The situation is good for Cameron but not perfect.
Positives;
Outright conservative majority - Gives him great legitimacy in the public's eye
Increased Share of vote and seats for a second termer is almost unheard of and makes him a hero in his party
Dispensing with the Lib Dems means he has ministerial posts to hand out to smooth over potential sticking points within his party.
He can push ahead with boundary reforms, which are both wholly legitimate and will favour the conservatives next election.
The opposition in England is in ruins, they will lack direction and a cohesive voice for some time.
Cons:
Despite all the backslapping in the old days this would have been regarded as a very slender majority indeed. As few as seven rebels could cause chaos. And the opposition benches are closely united against austerity.

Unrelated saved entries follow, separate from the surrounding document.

Definition CompleteParkedSend (slot : Z -> Z) (task_id value_count : Z) (c : Control) : option Control :=
  match within (c_completed c) (slot task_id) with
  | None => Some c
  | Some entry =>
      l ← zset (c_completed c) (slot task_id) (Some (task_id, value_count));
      AddCountedWake slot task_id
        (set_completed l (if entry then c_completed_count c else c_completed_count c + 1) c)
  end.

(** The buffered values reported to the completed send, when there is one. *)
Definition TakeCompletedSend (slot : Z -> Z) (task_id : Z) (c : Control) : option (option Z * Control) :=
  match within (c_completed c) (slot task_id) with
  | Some (Some (_, value_count)) =>
      l ← zset (c_completed c) (slot task_id) None;
      Some (Some value_count, set_completed l (less_count (c_completed_count c)) c)
  | _ => Some (None, c)
  end.

Definition RemoveCompletedSend (slot : Z -> Z) (task_id : Z) (c : Control) : option Control :=
  '(_, c) ← TakeCompletedSend slot task_id c; Some c.

Definition CompleteCountedWake (slot : Z -> Z) (task_id : Z) (c : Control) : option Control :=
  match within (c_counted c) (slot task_id) with
  | None => Some c
  | Some count =>
      if count =? 0 then Some c else
      l ← zset (c_counted c) (slot task_id) (count - 1);
      Some (set_counted l (less_count (c_counted_entries c)) (less_count (c_in_flight c)) c)
  end.

(** ** Release of the scheduler's record of the channel *)
Definition releasable (c : Control) : bool :=
  negb (c_released c) && c_closed c && BufferEmpty c && (c_rendezvous_count c =? 0) && (w_count (c_send c) =? 0) &&
  (c_completed_count c =? 0) && (w_count (c_recv c) =? 0) && (c_counted_entries c =? 0) && (c_in_flight c =? 0).

Definition TryReleaseSchedulerRecord (c : Control) : Control :=
  if releasable c then set_closed (c_closed c) true c else c.

Definition CompleteWokenWaiters (slot : Z -> Z) (task_ids : list Z) (c : Control) : option Control :=
  c ← for_each (fun c task_id => CompleteCountedWake slot task_id c) c task_ids;
  Some (TryReleaseSchedulerRecord c).

Definition FailCloseAfterWakeFailure (slot : Z -> Z) (failed_task_id : Z) (c : Control) : option Control :=
  let c := set_closed true (c_released c) c in
  let c := set_ring (ClearBuffered (c_ring c)) c in
  let c := set_recv NoWaiters (set_send NoWaiters [] c) in
  c ← RemoveRendezvous slot failed_task_id c;
  c ← RemoveCompletedSend slot failed_task_id c;
  c ← CompleteCountedWake slot failed_task_id c;
  Some (TryReleaseSchedulerRecord c).

(** ** The operations, while the channel is locked *)
Inductive SendBranch :=
  | SendRefused (code : ChannelCode)
  | SendCompleted
  | SendStored
  | SendHanded (receiver : Z)
  | SendQueued.

(** [queued] is set on a second turn of the loop. *)
Definition send_locked (slot : Z -> Z) (task_id : Z) (queued : bool) (value : A) (c : Control)
    : option (SendBranch * Control) :=
  '(completed, c) ← (if queued then TakeCompletedSend slot task_id c else Some (None, c));
  if bool_decide (completed <> None) then Some (SendCompleted, c)
  else if c_closed c then Some (SendRefused ChannelClosed, c)
  else if negb queued && HasRecvWaiters c && ((c_capacity c =? 0) || negb (BufferFull c)) then
    '(receiver, c) ← PopRecvWaiter slot (EnsureRendezvousStorage c);
    match receiver with
    | Some receiver => c ← PushRendezvous slot receiver value c; Some (SendHanded receiver, c)
    | None => Some (SendStored, c)
    end
  else if negb queued && negb (BufferFull c) then
    ring ← PushBuffered (c_capacity c) value (c_ring c);
    Some (SendStored, set_ring ring c)
  else if negb queued then
    '(pushed, c) ← PushSendWaiter slot task_id value c;
    Some (if (pushed : bool) then SendQueued else SendRefused ChannelCapacityExceeded, c)
  else if negb (WaiterActive slot task_id (c_send c)) then Some (SendStored, c)
  else Some (SendQueued, c).

(** Handing the first buffered value to the first waiting receiver. *)
Definition hand_buffered (slot : Z -> Z) (c : Control) : option (option Z * Control) :=
  if negb (BufferEmpty c) && HasRecvWaiters c then
    '(receiver, c) ← PopRecvWaiter slot c;
    match receiver with
    | None => Some (None, c)
    | Some receiver =>
        '(value, ring) ← PopBuffered (c_capacity c) (c_ring c);
        c ← PushRendezvous slot receiver value (set_ring ring c);
        c ← AddCountedWake slot receiver c;
        Some (Some receiver, c)
    end
  else Some (None, c).

Inductive RecvBranch :=
  | RecvRefused (code : ChannelCode)
  | RecvGot (value : A) (sender receiver : option Z)
  | RecvQueued.

(** Taking the first buffered value, whose place goes to the first waiting sender. *)
Definition take_buffered (slot : Z -> Z) (c : Control) : option (RecvBranch * Control) :=
  '(value, ring) ← PopBuffered (c_capacity c) (c_ring c);
  '(pending, c) ← PopSendWaiter slot (set_ring ring c);
  '(sender, c) ← match pending with
    | None => Some (None, c)
    | Some (sender, pending) =>
        next ← pending;
        ring ← PushBuffered (c_capacity c) next (c_ring c);
        let c := set_ring ring c in
        c ← CompleteParkedSend slot sender (r_size (c_ring c)) c;
        Some (Some sender, c)
    end;
  '(receiver, c) ← hand_buffered slot c;
  Some (RecvGot value sender receiver, c).

(** Taking the value of the first waiting sender. *)
Definition take_sender (slot : Z -> Z) (c : Control) : option (RecvBranch * Control) :=
  '(pending, c) ← PopSendWaiter slot c;
  '(sender, pending) ← pending;
  value ← pending;
  c ← CompleteParkedSend slot sender (r_size (c_ring c)) c;
  Some (RecvGot value (Some sender) None, c).

Definition recv_locked (slot : Z -> Z) (task_id : Z) (queued : bool) (c : Control) : option (RecvBranch * Control) :=
  let c := if HasRecvWaiters c && negb (BufferEmpty c) then EnsureRendezvousStorage c else c in
  '(value, c) ← TakeRendezvous slot task_id c;
  match value with
  | Some value =>
      '(receiver, c) ← hand_buffered slot c;
      Some (RecvGot value None receiver, c)
  | None =>
      if negb (BufferEmpty c) then take_buffered slot c
      else if HasSendWaiters c then take_sender slot c
      else if c_closed c then Some (RecvRefused ChannelClosed, c)
      else if negb queued then
        '(pushed, c) ← PushRecvWaiter slot task_id c;
        Some (if (pushed : bool) then RecvQueued else RecvRefused ChannelCapacityExceeded, c)
      else Some (RecvQueued, c)
  end.
(** A change of the buffered values. *)
Lemma chan_ring slot cap n c a ring values : chan_ok slot cap n c a -> ring_ok cap values ring ->
  (a_senders a <> [] -> zlen values = cap) -> (a_receivers a <> [] -> values = []) ->
  chan_ok slot cap n (set_ring ring c) (mk_abs values (a_senders a) (a_receivers a) (a_handed a) (a_done a) (a_closed a)).
Proof.
  intros [] Hring Hs Hr. split; try done; cbn [a_values a_senders a_receivers a_handed a_done a_closed]. intros Hx. split; [by apply Hr | by apply co_waiting0].
Qed.
Lemma take_buffered_ok slot cap n c a x values task : chan_ok slot cap n c a -> a_values a = x :: values ->
  exists c', take_buffered slot c = Some ((spec_recv task a).1, c') /\ chan_ok slot cap n c' (spec_recv task a).2.
Proof.
  intros H Ev. unfold take_buffered, spec_recv. rewrite Ev. destruct (co_capacity _ _ _ _ _ H) as [Ecap Hcap]. rewrite Ecap.
  pose proof (co_ring _ _ _ _ _ H) as Hring. rewrite Ev in Hring. destruct (PopBuffered_ok cap values _ x Hcap Hring) as (r1 & -> & Hr1). cbn [mbind option_bind].
  assert (a_receivers a = []) as Er.
  { destruct (a_receivers a) eqn:E; [done|]. destruct (co_waiting _ _ _ _ _ H) as [Ev' _]; [by rewrite E | congruence]. }
  destruct (a_senders a) as [|[s v] ss] eqn:Es.
  - assert (chan_ok slot cap n (set_ring r1 c) (mk_abs values [] (a_receivers a) (a_handed a) (a_done a) (a_closed a))) as H1.
    { rewrite <- Es. apply chan_ring; [done | done | by rewrite Es | by rewrite Er]. }
    unfold PopSendWaiter. pose proof (co_send _ _ _ _ _ H1) as Hw. rewrite (PopWaiter_nil Hw eq_refl). cbn [mbind option_bind].
    change (set_send (c_send (set_ring r1 c)) (c_values (set_ring r1 c)) (set_ring r1 c)) with (set_ring r1 c).
    rewrite (hand_none _ _ _ _ _ H1). cbn [mbind option_bind]. eexists. split; [reflexivity|]. exact H1.
  - destruct (pop_send_ok _ _ _ _ _ s v ss H Es) as (w & vals & Hpop & H1 & Hout & Hlen). cbn zeta in *. rewrite Hpop by done. cbn [mbind option_bind].
    assert (zlen (x :: values) = cap) as Hfull by (rewrite <- Ev; apply (co_full _ _ _ _ _ H); by rewrite Es). rewrite zlen_cons in Hfull.
    cbn [set_send set_ring c_ring c_capacity]. rewrite Ecap. destruct (PushBuffered_ok cap values r1 v Hcap Hr1 ltac:(lia)) as (r2 & -> & Hr2). cbn [mbind option_bind].
    set (c1 := set_send w vals c) in *. change (set_ring r2 _) with (set_ring r2 c1).
    pose proof (chan_ring _ _ _ _ _ r2 (values ++ [v]) H1 Hr2) as H2. cbn [a_senders a_receivers a_handed a_done a_closed] in H2.
    specialize (H2 ltac:(intros _; rewrite zlen_app; change (zlen [v]) with 1; lia) ltac:(by rewrite Er)).
    destruct (complete_ok _ _ _ _ _ s (r_size r2) H2 Hout Hlen) as (c3 & E3 & H3). cbn [a_values a_senders a_receivers a_handed a_done a_closed] in H3.
    change (r_size (c_ring (set_ring r2 c1))) with (r_size r2). rewrite E3. cbn [mbind option_bind]. rewrite (hand_none _ _ _ _ _ H3). cbn [mbind option_bind].
    eexists. split; [reflexivity|]. exact H3.
Qed.
(* ===== verification/ChannelRuns.v ===== *)
(** * ChannelRuns: a channel used by the tasks of a scheduler

    Runs of channel operations of running tasks, of the resumptions of parked ones, and
    of steps of the scheduler. The world refines the abstract channel of ChannelFacts.v:
    operations always return, waking never fails, and the channel is a queue. *)

From stdpp Require Import base numbers list option sorting gmap.
From Stdlib Require Import ZArith Lia.
From S2P Require Import Prelude ReadyQueue ReadyQueueFacts TaskTable TaskIndexFacts SchedulerFacts SchedulerSteps.
From S2P Require Import Channel ChannelWaiters ChannelFacts.

(** ** Tasks and their slots *)
Lemma task_slot limits fresh l s id index r : sched_ok limits fresh l s -> task_at (s_tasks s) id index r ->
  TaskSlot (s_tasks s) id = index /\ 0 <= index < task_capacity limits /\ id <> 0.
Proof.
  intros H (E & Hrec & <-). destruct (find_table index r (so_table _ _ _ _ H) E Hrec) as (Hid & Ef & _).
  pose proof (zget_range _ _ _ E). pose proof (tk_records _ _ _ _ (so_table _ _ _ _ H)).
  unfold TaskSlot. destruct (Z.eqb_spec (t_id r) 0); [done|]. rewrite Ef. split; [done|]. split; [lia | done].
Qed.

Lemma task_unique limits fresh l s id i r j r' : sched_ok limits fresh l s -> task_at (s_tasks s) id i r -> task_at (s_tasks s) id j r' -> i = j /\ r = r'.
Proof.
  intros H Hi Hj. destruct (task_slot _ _ _ _ _ _ _ H Hi) as [E1 _]. destruct (task_slot _ _ _ _ _ _ _ H Hj) as [E2 _].
  assert (i = j) as <- by congruence. destruct Hi as (E & _ & _), Hj as (E' & _ & _). split; congruence.
Qed.

(** A task in a state other than ready is not queued. *)
Lemma not_ready_not_queued limits fresh l s id i r : sched_ok limits fresh l s -> task_at (s_tasks s) id i r -> t_state r <> Ready -> id ∉ l.
Proof.
  intros H Ht Hs Hin. destruct (so_ready _ _ _ _ H id Hin) as (j & r' & Ht' & Hr). destruct (task_unique _ _ _ _ _ _ _ _ _ H Ht Ht') as [_ ->]. done.
Qed.

(** The tasks of [s], but that at [index], are as they are in [s']. *)
Definition tasks_kept (index : Z) (s s' : Scheduler) : Prop :=
  forall id i r, task_at (s_tasks s) id i r -> i <> index -> task_at (s_tasks s') id i r.
Lemma take_handed (l : list (Z * A)) t : NoDup (map fst l) ->
  match List.find (fun e => fst e =? t) l with
  | Some (_, v) => Permutation l ((t, v) :: List.filter (fun e => negb (fst e =? t)) l)
  | None => List.filter (fun e => negb (fst e =? t)) l = l
  end.
Proof.
  induction l as [|[x v] l IH]; intros Hnd; [done|]. cbn [map fst] in Hnd. apply list.NoDup_cons in Hnd as [Hn Hnd]. cbn [List.find List.filter fst].
  destruct (Z.eqb_spec x t) as [->|Hne]; cbn [negb].
  - enough (List.filter (fun e => negb (fst e =? t)) l = l) as -> by done. specialize (IH Hnd).
    destruct (find_fst l t) as [(v' & Hin & _)|[_ E]]; [|by rewrite E in IH]. exfalso. apply Hn. by eapply elem_of_fst.
  - specialize (IH Hnd). destruct (List.find _ l) as [[y u]|]; [|by rewrite IH]. rewrite IH at 1. apply Permutation_swap.
Qed.

Definition fifo (trace : list ChanEvent) (a : Abs A) : Prop := exists met values dropped_tasks dropped, fifo_ok trace a met values dropped_tasks dropped.

(** An event that accepts and gives nothing. *)
Lemma fifo_idle trace a e : fifo trace a -> offers [e] = [] -> takers [e] = [] -> deliveries [e] = [] -> fifo (trace ++ [e]) a.
Proof.
  intros (m & vs & dt & dv & []) E1 E2 E3. exists m, vs, dt, dv. split; rewrite ?takers_snoc, ?offers_snoc, ?deliveries_snoc, ?E1, ?E2, ?E3, ?app_nil_r; done.
Qed.

(** A meeting: a task and a value are added at the ends of the lists of both. *)
Lemma zip_snoc (m : list Z) (vs : list A) t v : length m = length vs -> zip (m ++ [t]) (vs ++ [v]) = zip m vs ++ [(t, v)].
Proof. intros E. by rewrite zip_with_app. Qed.

Section Step.
Context {slot : Z -> Z} {cap n : Z} {c : Control A} {a : Abs A} (H : chan_ok slot cap n c a) (trace : list ChanEvent) (F : fifo trace a).

Lemma send_fifo room t v out : answers (spec_op cap room (ChSend t v) a).1 out -> fifo (trace ++ [(room, ChSend t v, out)]) (spec_op cap room (ChSend t v) a).2.
Proof using H F.
  cbn [spec_op]. unfold spec_send. destruct (a_closed a) eqn:Ecl; [intros ->; by apply fifo_idle|].
  destruct F as (m & vs & dt & dv & Fo). destruct (fo_open _ _ _ _ _ _ Fo Ecl) as [-> ->]. destruct Fo as [Ft Fv Fl Fg _ _]. rewrite !app_nil_r in *.
  destruct (a_receivers a) as [|r rs] eqn:Er.
  - destruct (Z.ltb_spec (zlen (a_values a)) cap) as [Hlt|Hge]; cbn [fst snd answers].
    + intros ->. assert (a_senders a = []) as Es.
      { destruct (a_senders a) eqn:Es; [done|]. pose proof (co_full _ _ _ _ _ H ltac:(by rewrite Es)). lia. }
      exists m, vs, [], []. rewrite Es in *. split; cbn [a_values a_senders a_receivers a_handed a_closed]; rewrite ?takers_snoc, ?offers_snoc, ?deliveries_snoc; cbn; rewrite ?app_nil_r in *; try done.
      by rewrite Fv, <- app_assoc.
    + destruct room; cbn [fst snd answers]; intros ->.
      * exists m, vs, [], []. split; cbn [a_values a_senders a_receivers a_handed a_closed]; rewrite ?takers_snoc, ?offers_snoc, ?deliveries_snoc; cbn; rewrite ?app_nil_r in *; try done.
        by rewrite Fv, map_app, <- !app_assoc.
      * by apply fifo_idle.
  - cbn [fst snd answers]. intros ->. destruct (co_waiting _ _ _ _ _ H ltac:(by rewrite Er)) as [Ev Es]. exists (m ++ [r]), (vs ++ [v]), [], [].
    rewrite Ev, Es in *. split; cbn [a_values a_senders a_receivers a_handed a_closed map]; rewrite ?takers_snoc, ?offers_snoc, ?deliveries_snoc; cbn; rewrite ?app_nil_r in *; try done.
    + by rewrite Ft, <- app_assoc.
    + by rewrite Fv.
    + rewrite !length_app. cbn. lia.
    + rewrite zip_snoc by done. by rewrite app_assoc, Fg.
Qed.
(* ===== verification/PrimSort.v ===== *)
(** * PrimSort: the sort primitive

    [program/compute/sort/{model,plan,reference}.hpp] of the kernel, the CPU backend's
    radix sort of [accel/cpu/sort/{radix,scratch}.hpp], and the part of [ExecuteCpuSort]
    ([accel/cpu/sort.cpp]) after its buffers are looked up. *)
From stdpp Require Import base numbers list option strings sorting.
From Stdlib Require Import ZArith Lia Sorted.
From S2P Require Import Prelude Checked BucketSort Primitives StableSort.

Inductive SortKey := KeyU32 | KeyU64 | OtherKey (value : Z).
Inductive SortValue := ValueU32 | IdentityU32 | OtherValue (value : Z).
#[export] Instance SortKey_eq_dec : EqDecision SortKey.
Proof. solve_decision. Defined.
#[export] Instance SortValue_eq_dec : EqDecision SortValue.
Proof. solve_decision. Defined.

Record SortDesc := {
  d_key : SortKey; d_value : SortValue; d_element_count : Z; d_radix_bits : Z; d_key_bits : Z;
  d_stable : bool; d_count_source : ComputeCountSource;
}.

Record SortPlan := {
  p_key : SortKey; p_value : SortValue; p_element_count : Z; p_key_bytes : Z; p_value_bytes : Z;
  p_radix_bits : Z; p_key_bits : Z; radix_pass_count : Z; bucket_count : Z;
  temp_key_bytes : Z; temp_value_bytes : Z; temp_count_bytes : Z; temp_rank_bytes : Z; temp_bytes : Z;
  p_count_source : ComputeCountSource; p_stable : bool; p_ok : bool; p_reason : string;
}.

(** ** [PlanSort] *)
Definition KeyBytes (key : SortKey) : Z := match key with KeyU32 => 4 | KeyU64 => 8 | OtherKey _ => 0 end.
Definition ValueBytes (value : SortValue) : Z := match value with ValueU32 | IdentityU32 => 4 | OtherValue _ => 0 end.

Definition Reject (desc : SortDesc) (key_bytes value_bytes radix_pass_count bucket_count temp_key_bytes
    temp_value_bytes temp_count_bytes temp_rank_bytes temp_bytes : Z) (reason : string) : SortPlan :=
  {| p_key := d_key desc; p_value := d_value desc; p_element_count := d_element_count desc;
     p_key_bytes := key_bytes; p_value_bytes := value_bytes; p_radix_bits := d_radix_bits desc;
     p_key_bits := d_key_bits desc; radix_pass_count := radix_pass_count; bucket_count := bucket_count;
     temp_key_bytes := temp_key_bytes; temp_value_bytes := temp_value_bytes; temp_count_bytes := temp_count_bytes;
     temp_rank_bytes := temp_rank_bytes; temp_bytes := temp_bytes; p_count_source := d_count_source desc;
     p_stable := d_stable desc; p_ok := false; p_reason := reason |}.

Definition EffectiveKeyBits (declared_key_bits key_bytes : Z) : Z :=
  if declared_key_bits =? 0 then wrap32 (wrap64 (key_bytes * 8)) else declared_key_bits.

Definition KeyBitsAdmitted (key_bits key_bytes : Z) : bool :=
  negb (key_bits =? 0) && (key_bits <=? wrap64 (key_bytes * 8)) && (key_bits mod 16 =? 0).

Definition PlanSort (desc : SortDesc) : SortPlan :=
  if negb (d_stable desc) then Reject desc 0 0 0 0 0 0 0 0 0 "compute_sort_stability_required" else
  let key_bytes := KeyBytes (d_key desc) in
  if key_bytes =? 0 then Reject desc 0 0 0 0 0 0 0 0 0 "compute_sort_key_unsupported" else
  let value_bytes := ValueBytes (d_value desc) in
  if value_bytes =? 0 then Reject desc key_bytes 0 0 0 0 0 0 0 0 "compute_sort_value_unsupported" else
  let early := Reject desc key_bytes value_bytes 0 0 0 0 0 0 0 in
  if d_element_count desc =? 0 then early "compute_sort_count_zero" else
  if negb (d_radix_bits desc =? 8) then early "compute_sort_radix_invalid" else
  if count_source_unsupported (d_count_source desc) then early "compute_sort_count_source_unsupported" else
  let key_bits := EffectiveKeyBits (d_key_bits desc) key_bytes in
  if negb (KeyBitsAdmitted key_bits key_bytes) then early "compute_sort_key_bits_invalid" else
  let kBucketCount := 256 in
  let radix_pass_count := key_bits / d_radix_bits desc in
  let reject := Reject desc key_bytes value_bytes radix_pass_count kBucketCount in
  if negb (Checked.mul_fits (d_element_count desc) key_bytes) || negb (Checked.mul_fits (d_element_count desc) value_bytes) ||
     negb (Checked.mul_fits (d_element_count desc) 4) || negb (Checked.mul_fits kBucketCount radix_pass_count)
  then reject 0 0 0 0 0 "compute_sort_temp_overflow" else
  let temp_key_bytes := wrap64 (d_element_count desc * key_bytes) in
  let temp_value_bytes := wrap64 (d_element_count desc * value_bytes) in
  let temp_rank_bytes := wrap64 (d_element_count desc * 4) in
  let count_sets := wrap64 (kBucketCount * radix_pass_count) in
  if negb (Checked.mul_fits count_sets 4)
  then reject temp_key_bytes temp_value_bytes 0 temp_rank_bytes 0 "compute_sort_temp_overflow" else
  let temp_count_bytes := wrap64 (count_sets * 4) in
  let overflow := reject temp_key_bytes temp_value_bytes temp_count_bytes temp_rank_bytes 0 "compute_sort_temp_overflow" in
  let temp_bytes := temp_key_bytes in
  if negb (Checked.add_fits temp_bytes temp_value_bytes) then overflow else
  let temp_bytes := wrap64 (temp_bytes + temp_value_bytes) in
  if negb (Checked.add_fits temp_bytes temp_count_bytes) then overflow else
  let temp_bytes := wrap64 (temp_bytes + temp_count_bytes) in
  if negb (Checked.add_fits temp_bytes temp_rank_bytes) then overflow else
  let temp_bytes := wrap64 (temp_bytes + temp_rank_bytes) in
  {| p_key := d_key desc; p_value := d_value desc; p_element_count := d_element_count desc;
     p_key_bytes := key_bytes; p_value_bytes := value_bytes; p_radix_bits := d_radix_bits desc; p_key_bits := key_bits;
     radix_pass_count := radix_pass_count; bucket_count := kBucketCount; temp_key_bytes := temp_key_bytes;
     temp_value_bytes := temp_value_bytes; temp_count_bytes := temp_count_bytes; temp_rank_bytes := temp_rank_bytes;
     temp_bytes := temp_bytes; p_count_source := d_count_source desc; p_stable := d_stable desc;
     p_ok := true; p_reason := "ok" |}.

(** ** The reference sort: insertion into the output arrays *)
Record SortOutput := { output_keys : list Z; output_values : list Z; output_original_indices : list Z }.

Definition put (o : SortOutput) (index key value original : Z) : option SortOutput :=
  keys ← zset (output_keys o) index key;
  values ← zset (output_values o) index value;
  indices ← zset (output_original_indices o) index original;
  Some {| output_keys := keys; output_values := values; output_original_indices := indices |}.

Definition MoveRightByOne (o : SortOutput) (index : Z) : option SortOutput :=
  key ← zget (output_keys o) (index - 1);
  value ← zget (output_values o) (index - 1);
  original ← zget (output_original_indices o) (index - 1);
  put o index key value original.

Making the Right-to-buy pledge happen is going to get messy. Legally they are on uncertain ground at best, and the HA's will fight extremely fiercly and publicly. This could come back to haunt him, if the story catches fire it will throw the spotlight onto the whole issue of housing supply. The political balance for as long as anyone can remember has been held by home-owners and recent buyers - neither side want to tell people their houses will stop being cash cows. If the story takes off, a proper debate on the situation, and the widespread and worsening nature of the situation becomes part of public debate, it will (to a wholly unknown extent, admittedly) hurt the incumbent party.
Scotland is the most interesting issue. He now has to work with the greatest enemy he has, the SNP. The SNP have constantly said that this is not about devolution - they are now representing mass dissatisfaction with austerity, and a scandanavian style liberalism that is probably the prime enemy of modern conservativism. DC has already started to try and make it about keeping the UK together, knowing that this has considerable popular support in Scotland - but he risks riling the more moderate anti-devolution voters who are already infuriated, feeling they are not listened to. I can't for the life of me figure out where these conversations are going.
The next election for the LD's and Labour depends on them winning back parts of Scotland. So we'll end up with a situation where the Tories want the SNP to be able to say they have been a success, and Labour/the Lib Dems need the Scottish voters to feel that the SNP experiment has left them worse off.
I have to think it is a bit of a freak. The expectation upon the SNP will be sky high. But despite a better election performance than anyone dared dream, they didn't end up with the balance of power that would enable them to deliver over the next five years. They have it all to lose.
The LD's can't possibly do any worse. The coalition alienated core and marginal supporters alike. And the tories probably won't be able to play the LAb/SNP card again.
And what I've heard today about Labour reaching an existential crisis is largely journalistic drama.
Milliband started with zero respect and zero chance of winning the election. The recent polls and lessening of the negative perception of him made us forget that. It made me forget my shock at how leftist some of his campaigning was.
He addressed the economy as applied to working people in the wrong way. People with zero hours contracts must have thought, will I have a job at all? And people identify him as part of Brown's government. Most of this can be wiped away with nothing more than time, a fresh faced leader and front bench, a return to the centre. Maybe a message that starts with the economy, making their USP a demand that standards of living for ordinary working people are in line with economic growth.